Category Archives: 1999 Movies

Bats (1999)

It’s almost reassuring to see a film like Bats arrive at your multiplex. It means that in an industry fueled by big names and big effects that a cheesy B-movie can still make it through production like the legions that spooked so many naive baby boomers. But let’s not get ahead of ourselves now. It is, after all, a B-movie.

Bats tries to be the winged mammal version of The Brids except not nearly as good. The “story” is of a mad scientist who genetically creates a race of super bats. Why? Well maybe the real question you should ask yourself is why not? Unfortunately the bats get released into a small sleepy town in Texas. The officials catch on, the populace refuses to believe, then… oh what does it matter?! You’ll be able to predict the rest faster than you can tie your shoelaces. Create a plot in your head to fill the void of this one. In my version of Bats space aliens came down and there was an intergalactic civil war between bat-people and humanity’s only source of hope in a band of four teenage girls each with amazing powers. This is what happens when you have to fend for yourself for entertainment.

What should be the most interesting part of Bats turns out to be the absolute lamest: the bats themselves. Were they created in some lab or did they just hibernate out of Fraggle Rock with a thirst for blood? They resemble small dogs with wings in all the amounts of quick-cut closeup shots to hide the fact that they didn’t have the budget to film more than six bats at one time. I don’t know if they’re supposed to come off as frightening or not, but mass hysteria from muppets just doesn’t seem too overwhelming to me.

If Bats were played for camp value it might be a moderately redeemable sense of dumb fun like Deep Blue Sea was earlier this year. Instead the bat wranglers try playing it for scares and skewed laughs, but the scales sure don’t come out even upon viewing. The flick really is laugh-out-loud bad like when one of the characters actually sells out humanity to help the bats, or the distraught and reckless teenagers getting their comeuppance for staying out after curfew like in so many other bad B-monster movies. This movie won’t be appearing on anyone’s resume list in the near future. I think even the Key Grips were ashamed to have had any hand in this. You can’t help but feel Bats missed its window of opportunity for success around the time film went to color. The only screaming you’ll be hearing anywhere in the vicinity of Bats is from people just realizing they spent seven dollars on this thing.

Nate’s Grade: D

This movie also revisited and analyzed in the article, “1999: The Greatest Year in Film? A Review Re-View.”

Stigmata (1999)

From the director of Blank Check comes the latest religious up-in-arms controversial picture billed to your local theater. While being wrongly labeled a horror flick, this movie is nothing to get excited over if you take your religion seriously. Because this movie sure doesn’t, and the only ones that will be influenced by this hour and forty minute music video of blood would simply be the gullible.
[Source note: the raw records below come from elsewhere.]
Lemma batch_tally_witness :
  exists s t w',
    process_directory Demo.PIL supported_formats
      (Demo.dir ["home"; "pics"]%string) Demo.defaults Demo.disk
      = (Ok tt, w') /\
    In (Print (MsgDone s 2)) (trace w') /\
    (s <= 2)%nat /\
    List.length (filter is_saved_msg t) = s /\
    List.length (filter is_failed_msg t) = (2 - s)%nat.
Proof.
  destruct (batch_tally Demo.PIL supported_formats
              (Permutation_refl _) (Demo.dir ["home"; "pics"]%string)
              Demo.defaults Demo.disk eq_refl eq_refl)
    as (s & t & w' & E & T & L & S & F & _).
  - vm_compute. lia.
  - exists s, t, w'. split; [exact E|]. split; [|split; [|split]].
    + rewrite T. apply in_or_app. right. right. right.
      apply in_or_app. right. right.
      apply in_or_app. right. left. reflexivity.
    + exact L.
    + exact S.
    + exact F.
Defined.

Lemma output_dir_made_before_listing_witness :
  is_dir Demo.disk
    (output_dir_of (Demo.dir ["home"; "empty"]%string)) = false /\
  is_dir (snd (process_directory Demo.PIL supported_formats
                 (Demo.dir ["home"; "empty"]%string) Demo.defaults
                 Demo.disk))
    (output_dir_of (Demo.dir ["home"; "empty"]%string)) = true.
Proof.
  split; [reflexivity|].
  exact (proj1 (proj2 (proj2 (proj2
    (output_dir_made_before_listing Demo.PIL supported_formats
       (Permutation_refl _) (Demo.dir ["home"; "empty"]%string)
       Demo.defaults Demo.disk eq_refl eq_refl eq_refl))))).
Defined.

(** * C10: letter case of the extension, file mode against directory mode *)

Module SuffixFacts.








End SuffixFacts.

Section MixedCase.

Variable n : str.

(** The suffix is a supported format once in lower case, but it is neither
    the lower-case nor the upper-case spelling. *)
Hypothesis supported_ignoring_case : is_supported (lower (suffix n)) = true.
Hypothesis mixed_case : ~ In (suffix n) patterns.



End MixedCase.


(** * Further properties of the script *)

(** ** The date lookup *)

Module LookupFacts.
Lemma init_database_postgres_witness :
  ∃ config,
    init_database
      {[ "postgres-credentials.json"%string :=
           Json (JObject (<[ "dbusername"%string := JScalar (VStr "fetcher") ]>
                          (<[ "port"%string := JScalar (VInt 5432) ]>
                           {[ "host"%string := JScalar (VStr "db.local") ]}))) ]}
      None (VStr "postgres") None
    = (Some (PostgresqlDatabase "fetcher" config), None)
    ∧ config !! "user"%string = Some (JScalar (VStr "fetcher"))
    ∧ config !! "password"%string = None
    ∧ config !! "host"%string = Some (JScalar (VStr "db.local"))
    ∧ config !! "port"%string = None.
Proof.
  destruct (init_database_postgres
              {[ "postgres-credentials.json"%string :=
                   Json (JObject
                     (<[ "dbusername"%string := JScalar (VStr "fetcher") ]>
                      (<[ "port"%string := JScalar (VInt 5432) ]>
                       {[ "host"%string := JScalar (VStr "db.local") ]}))) ]}
              None None "postgres-credentials.json"
              (<[ "dbusername"%string := JScalar (VStr "fetcher") ]>
               (<[ "port"%string := JScalar (VInt 5432) ]>
                {[ "host"%string := JScalar (VStr "db.local") ]}))
              (JScalar (VStr "fetcher")))
    as (config & Hinit & Huser & Hpw & Hhost & Hother).
  - right. split; [by left|reflexivity].
  - vm_compute. reflexivity.
  - vm_compute. reflexivity.
  - exists config. split; [exact Hinit|]. split; [exact Huser|].
    split; [rewrite Hpw; vm_compute; reflexivity|].
    split; [rewrite Hhost; vm_compute; reflexivity|].
    apply Hother; discriminate.
Defined.



(** ** The schema and [create_tables] *)

Section Schema.

Lemma rel_models_elem (fs : list field) (t : string) :
  t ∈ rel_models fs ↔ ∃ f, f ∈ fs ∧ type_of f = ForeignKeyField t.
Proof.
  induction fs as [|[n ty kw] fs IH].
  - cbn. split; [by intros ?%elem_of_nil|by intros (f & ?%elem_of_nil & _)].
  - destruct ty; cbn [rel_models];
      try (rewrite IH; split;
           [ intros (f & Hf & Ht); exists f; split; [by right|done]
           | intros (f & Hf & Ht); apply elem_of_cons in Hf as [->|Hf];
             [done|by exists f] ]).
    rewrite elem_of_cons, IH. split.
    + intros [->|(f & Hf & Ht)].
      * eexists. split; [by left|done].
      * exists f. split; [by right|done].
    + intros (f & Hf & Ht). apply elem_of_cons in Hf as [->|Hf].
      * left. cbn in Ht. congruence.
      * right. by exists f.
Qed.
Definition healthAlert (result : HealthCheckResult.t) : SmartAlert.t :=
  {| SmartAlert.id := None;
     SmartAlert.title := "System Health Issue: " ++ checkName result;
     SmartAlert.title_ar := "مشكلة في سلامة النظام: " ++ checkName_ar result;
     SmartAlert.message :=
       Js.or_string (error result)
         (checkName result ++ " is in " ++ Status.toString (status result) ++ " state");
     SmartAlert.message_ar :=
       Js.or_string (error result)
         (checkName_ar result ++ " في حالة " ++ Status.toString (status result));
     SmartAlert.type := AlertType.system;
     SmartAlert.category :=
       if Status.eqb (status result) Status.critical
       then Category.critical else Category.warning;
     SmartAlert.severity :=
       if Status.eqb (status result) Status.critical
       then Severity.critical else Severity.medium;
     SmartAlert.source := "system_health_monitor";
     SmartAlert.source_id := Some (checkName result);
     SmartAlert.context_data := Some (details result);
     SmartAlert.requires_action := Status.eqb (status result) Status.critical;
     SmartAlert.suggested_actions := Some (getSuggestedActions result);
     SmartAlert.target_users := None;
     SmartAlert.target_roles := Some [1; 2] |}.

Definition createHealthAlert (result : HealthCheckResult.t) : M unit :=
  try_catch
    (let alert := healthAlert result in
     createSystemAlert alert)
    (fun error =>
       console_error "[SystemHealthMonitor] خطأ في إنشاء تحذير السلامة:" error).

Definition healthCheckData (result : HealthCheckResult.t) (last_check_time : Z)
  : InsertSystemHealthCheck.t :=
  {| InsertSystemHealthCheck.check_name := checkName result;
     InsertSystemHealthCheck.check_name_ar := checkName_ar result;
     InsertSystemHealthCheck.check_type := getCheckType (checkName result);
     InsertSystemHealthCheck.status := status result;
     InsertSystemHealthCheck.last_check_time := last_check_time;
     InsertSystemHealthCheck.check_duration_ms := duration result;
     InsertSystemHealthCheck.check_details := details result;
     InsertSystemHealthCheck.last_error := error result |}.
Lemma forward_step_eq self outputs key value :
  forward_step self outputs key value =
    encoder ← getitem (modality_encoder self) key;
    proj ← getitem (modality_proj self) key;
    b ← temperature self key (normalize (proj (pooler_output (encoder value))));
    mret (<[key := b]> outputs).
Proof. reflexivity. Qed.

Lemma forward_step_OK self outputs key value out :
  forward_step self outputs key value = OK out ↔
  ∃ encoder proj b,
    modality_encoder self !! key = Some encoder ∧
    modality_proj self !! key = Some proj ∧
    temperature self key (normalize (proj (pooler_output (encoder value)))) = OK b ∧
    out = <[key := b]> outputs.
Proof.
  rewrite forward_step_eq, bind_OK. do 2 setoid_rewrite bind_OK.
  setoid_rewrite getitem_OK. split.
  - intros (enc & ? & proj & ? & b & ? & [= <-]). by exists enc, proj, b.
  - intros (enc & proj & b & ? & ? & ? & ->). exists enc; split; [done|].
    exists proj; split; [done|]. by exists b.
Qed.

Lemma temperature_cases self key value b :
  temperature self key value = OK b ↔
  (use_temp self = true ∧ key ≠ "language" ∧
   ∃ scale, modality_scale self !! key = Some scale ∧
            b = mul_scalar value (fexp scale)) ∨
  ((use_temp self = false ∨ key = "language") ∧ b = value).
Proof.
  unfold temperature. destruct (use_temp self).
  - case_bool_decide as Hk.
    + rewrite bind_OK. setoid_rewrite getitem_OK. split.
      * intros (s & ? & [= <-]). left. eauto.
      * intros [(_ & _ & s & ? & ->)|[[?|?] _]]; [by exists s|done..].
    + split.
      * intros [= <-]. right. eauto.
      * intros [(_ & ? & _)|[_ ->]]; done.
  - split.
    + intros [= <-]. right. eauto.
    + intros [(? & _)|[_ ->]]; done.
Qed.

Lemma temperature_total self key value :
  (use_temp self = true → key ≠ "language" →
   is_Some (modality_scale self !! key)) →
  ∃ b, temperature self key value = OK b.
Proof.
  intros H. unfold temperature. destruct (use_temp self); [|by eexists].
  case_bool_decide; [|by eexists].
  destruct H as [s Hs]; [done..|]. unfold getitem. rewrite Hs. by eexists.
Qed.

Lemma forward_loop_dom self items outputs out :
  forward_loop self items outputs = OK out →
  dom out = list_to_set (keys items) ∪ dom outputs.
Proof.
  revert outputs. induction items as [|[k v] items IH]; intros outputs; simpl.
  - intros [= <-]. set_solver.
  - intros (o' & Hs & Hl)%bind_OK. apply IH in Hl as ->.
    apply forward_step_OK in Hs as (? & ? & b & _ & _ & _ & ->).
    rewrite dom_insert_L. set_solver.
Qed.

Lemma forward_loop_notin self items outputs out key :
  forward_loop self items outputs = OK out →
  key ∉ keys items → out !! key = outputs !! key.
Proof.
  revert outputs. induction items as [|[k v] items IH]; intros outputs; simpl.
  - by intros [= <-].
  - intros (o' & Hs & Hl)%bind_OK [Hne Hk]%not_elem_of_cons.
    rewrite (IH _ Hl Hk).
    apply forward_step_OK in Hs as (? & ? & b & _ & _ & _ & ->).
    by rewrite lookup_insert_ne.
Qed.

Lemma forward_loop_in self items outputs out key value :
  NoDup (keys items) →
  forward_loop self items outputs = OK out →
  (key, value) ∈ items →
  ∃ encoder proj b,
    modality_encoder self !! key = Some encoder ∧
    modality_proj self !! key = Some proj ∧
    temperature self key (normalize (proj (pooler_output (encoder value)))) = OK b ∧
    out !! key = Some b.
Proof.
  revert outputs. induction items as [|[k v] items IH]; intros outputs; simpl.
  - intros _ _ Hin. by apply elem_of_nil in Hin.
  - intros [Hk Hnd]%NoDup_cons (o' & Hs & Hl)%bind_OK Hin.
    apply elem_of_cons in Hin as [[= -> ->]|Hin]; [|by eapply IH].
    apply forward_step_OK in Hs as (enc & proj & b & ? & ? & ? & ->).
    exists enc, proj, b. repeat split; try done.
    rewrite (forward_loop_notin _ _ _ _ _ Hl Hk). apply lookup_insert_eq.
Qed.
(** * android-ndk-backtrace-test: the backtrace collector, the three unwinding
      strategies and the symbolizer of [jni/main.c], as Rocq functions.

    Machine integers ([uintptr_t], [size_t], [unsigned long]) are [Z] with
    the wrap-around written out; the fixed array [addresses] is a list of
    [address_count_max] cells updated by index; mutation of the
    [BacktraceState] behind the pointer is explicit state passing. *)

From stdpp Require Import base list strings.
From Stdlib Require Import ZArith Lia Ascii DecimalString HexadecimalString.

Open Scope Z_scope.

(** ** Build configuration

    [jni/Android.mk] builds [main.c] once per [TARGET_ARCH_ABI]; the
    preprocessor symbols [__arm__] and [__thumb__] that [main.c] tests are
    fixed by the ABI and by the ARM instruction mode the file is compiled
    in. *)

Inductive TargetArchAbi : Type :=
  | armeabi | armeabi_v7a | arm64_v8a | x86 | x86_64.

Record Build : Type := {
  target_arch_abi : TargetArchAbi;
  arm_mode_thumb : bool
}.

Definition __arm__ (b : Build) : bool :=
  match target_arch_abi b with
  | armeabi | armeabi_v7a => true
  | arm64_v8a | x86 | x86_64 => false
  end.

Definition __thumb__ (b : Build) : bool := __arm__ b && arm_mode_thumb b.

(** Width of [uintptr_t], [size_t] and [unsigned long] (equal on every
    Android ABI). *)
Definition pointer_bits (b : Build) : Z :=
  match target_arch_abi b with
  | armeabi | armeabi_v7a | x86 => 32
  | arm64_v8a | x86_64 => 64
  end.

Definition LIBUNWIND_WITH_REGISTERS_METHOD (b : Build) : bool := __arm__ b.
Definition UNWIND_BACKTRACE_WITH_REGISTERS_METHOD (b : Build) : bool := __arm__ b.
Definition UNWIND_BACKTRACE_WITH_SKIPPING_METHOD (b : Build) : bool := true.

(** ** The fault context

    The registers of [struct sigcontext] that [main.c] reads (32-bit ARM
    layout). *)

Record sigcontext : Type := {
  arm_r0 : Z; arm_r1 : Z; arm_r2 : Z; arm_r3 : Z;
  arm_r4 : Z; arm_r5 : Z; arm_r6 : Z; arm_r7 : Z;
  arm_r8 : Z; arm_r9 : Z; arm_r10 : Z;
  arm_fp : Z; arm_ip : Z; arm_sp : Z; arm_lr : Z; arm_pc : Z
}.

Record ucontext_t : Type := { uc_mcontext : sigcontext }.

(** ** The collector *)

Definition address_count_max : Z := 30.

Record BacktraceState : Type := {
  signal_ucontext : ucontext_t;
  address_skip_count : Z;
  address_count : Z;
  addresses : list Z
}.

Definition thumb_bit : Z := 1.

Section Collector.

Variable b : Build.

(** Reduction of a mathematical integer to an unsigned machine word. *)
Definition to_word (x : Z) : Z := x mod 2 ^ pointer_bits b.

(** [memset(state, 0, sizeof(BacktraceState))], then the two assignments. *)
Definition BacktraceState_Init (ucontext : ucontext_t) : BacktraceState :=
  {| signal_ucontext := ucontext;
     address_skip_count := 3;
     address_count := 0;
     addresses := replicate (Z.to_nat address_count_max) 0 |}.

(** [#if __thumb__  ip &= ~thumb_bit;  #endif] *)
Definition reset_thumb_bit (ip : Z) : Z :=
  if __thumb__ b then Z.land ip (to_word (Z.lnot thumb_bit)) else ip.

(** [state->addresses[state->address_count++] = ip;] *)
Definition store_address (state : BacktraceState) (ip : Z) : BacktraceState :=
  {| signal_ucontext := signal_ucontext state;
     address_skip_count := address_skip_count state;
     address_count := to_word (address_count state + 1);
     addresses := <[Z.to_nat (address_count state) := ip]> (addresses state) |}.

(** The returned pair is the [bool] result and the state left behind
    [state]. *)
Definition BacktraceState_AddAddress (state : BacktraceState) (ip : Z)
  : bool * BacktraceState :=
  if address_count state >=? address_count_max then (false, state)
  else
    let ip := reset_thumb_bit ip in
    if address_count state >? 0 then
      if ip =? 0 then (true, state)
      else if ip =? addresses state !!! Z.to_nat (address_count state - 1)
      then (true, state)
      else (true, store_address state ip)
    else (true, store_address state ip).

(** A sequence of [AddAddress] calls, results discarded. *)
Definition add_addresses (state : BacktraceState) (ips : list Z) : BacktraceState :=
  fold_left (fun s ip => snd (BacktraceState_AddAddress s ip)) ips state.

(** [state->address_skip_count--] *)
Definition decrement_skip_count (state : BacktraceState) : BacktraceState :=
  {| signal_ucontext := signal_ucontext state;
     address_skip_count := to_word (address_skip_count state - 1);
     address_count := address_count state;
     addresses := addresses state |}.

(** The states the program can build: [main.c] writes a [BacktraceState]
    only in [BacktraceState_Init], in [BacktraceState_AddAddress] and in the
    skip-counter decrement of the skipping callback. *)
Inductive reachable : BacktraceState -> Prop :=
  | reachable_Init ucontext :
      reachable (BacktraceState_Init ucontext)
  | reachable_AddAddress state ip :
      reachable state ->
      reachable (snd (BacktraceState_AddAddress state ip))
  | reachable_skip state :
      reachable state -> address_skip_count state > 0 ->
      reachable (decrement_skip_count state).

(** The last stored address, [addresses[address_count - 1]]. *)
Definition last_address (state : BacktraceState) : Z :=
  addresses state !!! Z.to_nat (address_count state - 1).

(** The invariant behind [reachable]: the count is within the array, and
    every stored address has been through [reset_thumb_bit]. *)
Record state_ok (state : BacktraceState) : Prop := {
  ok_count : 0 <= address_count state <= address_count_max;
  ok_length : length (addresses state) = Z.to_nat address_count_max;
  ok_thumb :
    forall (i : nat) a, (i < Z.to_nat (address_count state))%nat ->
      addresses state !! i = Some a -> reset_thumb_bit a = a
}.

End Collector.

Arguments state_ok b state : clear implicits.

(** ** The generic unwinder ([<unwind.h>])

    [_Unwind_Backtrace] and the accessors of [struct _Unwind_Context] belong
    to the platform's unwind runtime.  [main.c] uses them through this
    interface; the two laws say that the context stores what
    [_Unwind_SetGR] writes. *)

Inductive _Unwind_Reason_Code : Type :=
  | _URC_NO_REASON
  | _URC_END_OF_STACK.

(** Register numbers [REG_R0] .. [REG_R15] of [<sys/ucontext.h>]. *)
Inductive arm_reg : Type :=
  | REG_R0 | REG_R1 | REG_R2 | REG_R3 | REG_R4 | REG_R5 | REG_R6 | REG_R7
  | REG_R8 | REG_R9 | REG_R10 | REG_R11 | REG_R12 | REG_R13 | REG_R14
  | REG_R15.

#[global] Instance arm_reg_eq_dec : EqDecision arm_reg.
Proof. solve_decision. Defined.

Class UnwindRuntime : Type := {
  _Unwind_Context : Type;
  _Unwind_SetGR : _Unwind_Context -> arm_reg -> Z -> _Unwind_Context;
  _Unwind_GetGR : _Unwind_Context -> arm_reg -> Z;
  _Unwind_GetIP : _Unwind_Context -> Z;
  _Unwind_GetGR_SetGR_eq : forall c r v,
    _Unwind_GetGR (_Unwind_SetGR c r v) r = v;
  _Unwind_GetGR_SetGR_ne : forall c r r' v,
    r <> r' -> _Unwind_GetGR (_Unwind_SetGR c r v) r' = _Unwind_GetGR c r'
}.

(** The value [ProcessRegisters] and [LibunwindWithRegisters] take from the
    fault context for each core register. *)
Definition sigcontext_reg (m : sigcontext) (r : arm_reg) : Z :=
  match r with
  | REG_R0 => arm_r0 m | REG_R1 => arm_r1 m | REG_R2 => arm_r2 m
  | REG_R3 => arm_r3 m | REG_R4 => arm_r4 m | REG_R5 => arm_r5 m
  | REG_R6 => arm_r6 m | REG_R7 => arm_r7 m | REG_R8 => arm_r8 m
  | REG_R9 => arm_r9 m | REG_R10 => arm_r10 m | REG_R11 => arm_fp m
  | REG_R12 => arm_ip m | REG_R13 => arm_sp m | REG_R14 => arm_lr m
  | REG_R15 => arm_pc m
  end.

Section UnwindBacktrace.

Variable b : Build.
Context {runtime : UnwindRuntime}.
(** * Habit tracker: the [Database] class of [database.py]

    A shallow embedding of the class [Database] (schedule generation,
    check-off, streak and success-rate analytics) together with the
    properties of its natural-language specification.

    Modelling conventions.
    - A [datetime] is an integer count of microseconds since
      1970-01-01 00:00:00, a calendar date an integer count of days since
      1970-01-01, and [strptime_date] places it at midnight.  Python's
      [datetime] ranges from 0001-01-01 to 9999-12-31 and [timedelta] up
      to 999999999 days; building a value beyond raises [OverflowError],
      and so does binding an integer beyond 64 bits to an SQL statement.
      The textual round trip through the store ([isoformat] on insertion,
      [strptime] on reading) is the identity on the generated bounds and
      is not modelled; date arguments are texts that [strptime] accepts,
      given already parsed.
    - The two SQL tables are lists of rows in rowid order; a [SELECT]
      without [ORDER BY] scans them in that order.  [AUTOINCREMENT] is a
      counter per table that only grows.
    - The connection keeps the committed tables and the tables as seen
      inside the open transaction; statements act on the latter and
      [commit] copies it to the former.
    - A method is a function from the connection to an outcome (a value
      or a raised exception) and the connection afterwards.
    - The column [deadlines.task] has INTEGER affinity: a task name is
      stored there, and compared there, after SQLite's coercion of numeric
      literals ('007' and '7' are the same value).  The coercion is a
      parameter of the development, the class [Affinity]; the column
      [habits.task] is TEXT and keeps and compares the name as given.
    - The quotient returned by [get_success_rate] is kept as an exact
      rational in lowest terms; the float of the program is its nearest
      double, and rounding is monotone and exact on 0 and 1. *)

From Stdlib Require Import ZArith List String Bool QArith Lia Sorted.
Import ListNotations.

Local Open Scope Z_scope.

(** ** Time *)

Definition datetime : Type := Z.
Definition date : Type := Z.

Definition usec_per_day : Z := 86400000000.

(** The range of [datetime]: 0001-01-01 00:00:00 is 719162 days before
    1970-01-01, and 9999-12-31 23:59:59.999999 is the last microsecond of
    day 2932896. *)
Definition datetime_min : Z := - 719162 * usec_per_day.
Definition datetime_max : Z := 2932897 * usec_per_day - 1.

(** The largest number of days of a [timedelta]. *)
Definition timedelta_max_days : Z := 999999999.

(** [timedelta(days=d)] *)
Definition timedelta (days : Z) : Z := days * usec_per_day.

(** [datetime.strptime(s, "%Y-%m-%d")]: midnight of the day. *)
Definition strptime_date (d : date) : datetime := d * usec_per_day.

(** [datetime.now().strftime("%Y-%m-%d")]: the day [now] falls in. *)
Definition strftime_date (now : datetime) : date := now / usec_per_day.

(** ** Rows and tables *)

Record HabitRow : Type := mkHabit {
  habit_id : Z;
  habit_task : string;
  habit_period : Z;
  habit_start_date : date;
  habit_duration : Z
}.

Record DeadlineRow : Type := mkDeadline {
  deadline_id : Z;
  deadline_task : string;
  from_date : datetime;
  to_date : datetime;
  checked_off : Z;
  completion_date : option datetime
}.

Record Tables : Type := mkTables {
  habits : list HabitRow;
  deadlines : list DeadlineRow;
  habits_seq : Z;
  deadlines_seq : Z
}.

Record Connection : Type := mkConnection {
  committed : Tables;
  in_txn : Tables
}.

(** [create_tables] on a fresh database file. *)
Definition empty_tables : Tables := mkTables [] [] 0 0.
Definition fresh_connection : Connection := mkConnection empty_tables empty_tables.

(** ** Outcomes and the method monad *)

Inductive exn : Type :=
| ZeroDivisionError
| UnboundLocalError
| OverflowError.

Inductive outcome (A : Type) : Type :=
| Returned (a : A)
| Raised (e : exn).
Arguments Returned {A} a.
Arguments Raised {A} e.

Definition Op (A : Type) : Type := Connection -> outcome A * Connection.

Definition ret {A : Type} (a : A) : Op A := fun c => (Returned a, c).

Definition raise {A : Type} (e : exn) : Op A := fun c => (Raised e, c).

Definition bind {A B : Type} (m : Op A) (k : A -> Op B) : Op B :=
  fun c =>
    match m c with
    | (Returned a, c') => k a c'
    | (Raised e, c') => (Raised e, c')
    end.

Notation "x <- m ;; k" := (bind m (fun x => k))
  (at level 61, m at next level, right associativity).
Notation "m ;;; k" := (bind m (fun _ => k))
  (at level 61, right associativity).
Patricia Arquette plays Pittsburgh’s young and nubile atheist hero and the finest hairdresser in town, when she isn’t bleeding over her customers that is. Well the party girl gets in touch with some rosaries and has violent seizures and fits, as well as experiencing strange wounds and lashes akin to the wounds of Christ. Faster than you can say “Mulder and Scully where are you?” the Vatican dispatches priest Gabriel Byrne to investigate the bizarre goings on. What he soon discovers turns him into a believer and turns the Catholic church scared that Christ is coming back and brandishing some mean hickory. Paddlin’ line starts west of Rome.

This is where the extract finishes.